Quando vim morar em Portugal, em 2017, só consegui resistir aos primeiros meses porque tive apoio financeiro dos meus pais e porque o meu agora marido veio comigo. Imigrar foi o único motivo para nós dois sairmos das casas das nossas famílias naquele momento. Tínhamos 27 anos quando nos casámos – e sim, queremos viver juntos para sempre – mas definitivamente nenhum de nós tinha acumulado o suficiente para ter condições de pagar sozinhos por uma vida fora do nosso país.
Tive a sorte de não passar um dia sequer desempregada. E digo sorte porque acreditar que o sucesso profissional vem unicamente do mérito é desvalorizar o trabalho de milhares de pessoas que não têm o reconhecimento que merecem pelo que fazem ou que ainda não chegaram onde gostariam simplesmente por não estarem no lugar e na hora certas. Conheço muitas pessoas que ainda não conseguiram encontrar uma vaga no mercado de trabalho e sei que não foi por falta de esforço e dedicação.

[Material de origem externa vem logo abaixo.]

Lemma printed_text a r w5 :
  bytes_ok a → length a = 16%nat → to_words a !! 5%nat = Some w5 →
  ∃ text, ipv6_text text a ∧ (length text <= 41)%nat ∧ printed a r (best_run (to_words a)) w5 (to_words a) text.
Proof.
  intros Hok Hl Hw5. destruct (to_words_bytes a Hok) as (Hw & Hbs & Hlen); [rewrite Hl; exists 8%nat; lia|].
  rewrite Hl in Hlen. assert (length (to_words a) = 8%nat) as H8 by lia. clear Hlen.
  pose proof (best_run_longest (to_words a) H8) as Hbest. destruct (best_run (to_words a)) as [b l].
  destruct Hbest as [[Hb _]|(bn & ln & Hb & Hln & H2 & [Hz1 Hz2] & _)]; cbn [base len] in *; subst b.
  - exists (sepby COLON (fmt_x <$> to_words a)).
    destruct (printed_full a r (to_words a) l w5 Hw H8) as [Hp H40]. split_and!; [|lia|done].
    pose proof (ipv6_full (fmt_x <$> to_words a) None) as H'. rewrite groups_bytes_none, text_none in H'.
    fold (bytes_of (fmt_x <$> to_words a)) in H'. rewrite Hbs in H'. apply H'; [by apply ok_none, words_groups|done].
  - subst l. assert (∃ A zs B, to_words a = A ++ zs ++ B ∧ length A = bn ∧ length zs = ln ∧ Forall (λ w, w = 0) zs) as (A & zs & B & Hws & <- & <- & Hz).
    { exists (take bn (to_words a)), (take ln (drop bn (to_words a))), (drop (bn + ln) (to_words a)).
      rewrite !length_take, length_drop. split_and!; [by rewrite <- drop_drop, !take_drop|lia|lia|done]. }
    assert (zs ≠ []) as Hne by (destruct zs; [cbn in H2; lia|done]).
    destruct (run_text a A zs B Hok Hl Hws Hz Hne) as [Ht1 Ht2]. rewrite Hws in *. clear Hws.
    apply Forall_app in Hw as [HA [_ HB]%Forall_app]. rewrite !length_app in H8.
    destruct (quad_here (Run (Z.of_nat (length A)) (Z.of_nat (length zs))) w5 6) eqn:Eq.
    + assert (length A = 0%nat ∧ (length zs = 6%nat ∨ length zs = 5%nat ∧ w5 = 0xffff)) as [HA0 Hzs].
      { unfold quad_here in Eq. cbn [base len] in Eq. lia. }
      apply nil_length_inv in HA0 as ->. cbn [app length] in *.
      destruct (decide (length zs = 6%nat)) as [H6|H6].
      * destruct B as [|w6 [|w7 [|]]]; cbn in H8; try lia.
        destruct (printed_quad a r zs [w6; w7] w5 (w6, w7) HB Hok Hl) as [Hp H41]; [cbn; lia|by left|].
        eexists. split; [exact (Ht2 [] w6 w7 eq_refl)|]. split; [exact H41|exact Hp].
      * destruct Hzs as [?|[H5 ->]]; [done|].
        destruct B as [|v5 [|w6 [|w7 [|]]]]; cbn in H8; try lia.
        rewrite lookup_app_r in Hw5 by lia. rewrite H5 in Hw5. injection Hw5 as ->.
        destruct (printed_quad a r zs [0xffff; w6; w7] 0xffff (w6, w7) HB Hok Hl) as [Hp H41]; [cbn; lia|by right|].
        eexists. split; [exact (Ht2 [0xffff] w6 w7 eq_refl)|]. split; [exact H41|exact Hp].
    + eexists. split; [exact Ht1|]. destruct (printed_run a r A zs B w5 HA HB Hne) as [Hp H41]; [lia|by left|]. split; [lia|exact Hp].
Qed.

Vindos de uma década de muito estudo seguido de trabalhos precários, os millennials chegaram nos anos 2020 cheios de planos e sonhos adiados. E quando finalmente parece que podemos respirar de alívio com alguma estabilidade, a pandemia de covid-19 veio para colocar todos os sonhadores millennials nos seus lugares. Um em cada seis jovens perdeu o emprego durante a atual crise, segundo a Organização Internacional do Trabalho. E mais: o Fundo Monetário Internacional calcula que os desempregados na pandemia, quando voltarem a trabalhar, podem sofrer cortes salariais de 15%.
E um bebé, é para quando?
Desde que me mudei para Portugal que os meus amigos e familiares brasileiros fazem-me duas perguntas quando viajo para os visitar: “Vais viver lá para sempre?” e “Quando vão ter filhos?” Recentemente as minhas duas avós começaram a tricotar sapatinhos e roupinhas de bebés – e eu sou a neta mulher mais velha. Às vezes leio histórias horríveis sobre como vai ficando cada vez mais difícil engravidar à medida em que envelhecemos, que se juntam ao meu diabinho da ansiedade interior, e aí já estou eu a pensar como que vou comprar fraldas para o bebé se ainda preciso economizar na marca do detergente para roupa? Respira.
Em Portugal as mulheres têm o primeiro filho em média aos 30 anos, segundo o INE. Só 24% dos jovens abaixo dos 30 já têm casa própria, segundo um estudo da Fundação Calouste Gulbenkian. Parece-me que a minha ideia de que aos 30 teria a vida resolvida está bastante longe da realidade da maioria, o que me deixa bem mais calma. Afinal os 30 são os novos 20, certo? Tenho aquela ideia (bem fútil e ilusória) de que se uma pessoa tem tempo, dinheiro, dedicação e otimismo para decorar uma bela árvore de Natal, provavelmente é uma pessoa bem sucedida. Posso não ter marcado todas as caixas na lista de realizações, mas quem sabe no próximo Natal consigo brincar de jovem de 29 plena e realizada. Deve ser a crise dos 30 a bater à porta.